[[ DATA UNDER STUDY open ]]

(** * Transaction analytics dashboard: aggregation engine

    A shallow embedding of the aggregation routines of the dashboard
    (CSV ingestion, value segmentation, currency / weekday / day / hour /
    month grouping, processing-time statistics, exchange-rate analysis and
    the payment metrics fold), followed by the properties stated about
    them.

    JavaScript numbers are IEEE-754 binary64 values: they are embedded as
    Rocq's primitive floats, so NaN, the infinities and signed zeros behave
    as in the program.  Counters that the program only ever increments by
    one (and array lengths) are embedded as [nat]; they stay far below
    2^53, where binary64 increments are exact, and are converted with
    [num_of_nat] wherever the program divides by them. *)

From Stdlib Require Import Floats ZArith List String Ascii Bool Lia.
From Stdlib Require Import DecimalString.
From Stdlib Require Import Permutation Sorted.
From Stdlib Require OrderedTypeEx.
Import ListNotations.

Local Open Scope list_scope.

(** ** JavaScript runtime *)

Module Js.

(** Exceptions the modelled code can raise. *)
Inductive JsError : Type :=
| TypeError    (* property access on undefined, reduce of an empty array *)
| RangeError.  (* date-fns [format] on an Invalid Date *)

Inductive result (A : Type) : Type :=
| Ok (a : A)
| Throw (e : JsError).
Arguments Ok {A} a.
Arguments Throw {A} e.

Definition bind {A B} (r : result A) (k : A -> result B) : result B :=
  match r with
  | Ok a => k a
  | Throw e => Throw e
  end.

(** [xs.map(f)] where the callback may throw: the first exception aborts. *)
Fixpoint mapM {A B} (f : A -> result B) (l : list A) : result (list B) :=
  match l with
  | [] => Ok []
  | x :: l' =>
      bind (f x) (fun y => bind (mapM f l') (fun ys => Ok (y :: ys)))
  end.

(** [xs.reduce(f, init)] / [xs.forEach] with a callback that may throw. *)
Fixpoint foldM {A S} (f : S -> A -> result S) (l : list A) (s : S)
  : result S :=
  match l with
  | [] => Ok s
  | x :: l' => bind (f s x) (foldM f l')
  end.

(** Numbers. *)
Definition number := float.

[[ DATA UNDER STUDY closed ]]

◆ TASK GOAL ◆
Send back an exact copy of only the lines from the line with "the payment metrics" up to and including the line with "empty array *)" in the data above.

◆ RESULT ◆
    the payment metrics fold), followed by the properties stated about
    them.

    JavaScript numbers are IEEE-754 binary64 values: they are embedded as
    Rocq's primitive floats, so NaN, the infinities and signed zeros behave
    as in the program.  Counters that the program only ever increments by
    one (and array lengths) are embedded as [nat]; they stay far below
    2^53, where binary64 increments are exact, and are converted with
    [num_of_nat] wherever the program divides by them. *)

From Stdlib Require Import Floats ZArith List String Ascii Bool Lia.
From Stdlib Require Import DecimalString.
From Stdlib Require Import Permutation Sorted.
From Stdlib Require OrderedTypeEx.
Import ListNotations.

Local Open Scope list_scope.

(** ** JavaScript runtime *)

Module Js.

(** Exceptions the modelled code can raise. *)
Inductive JsError : Type :=
| TypeError    (* property access on undefined, reduce of an empty array *)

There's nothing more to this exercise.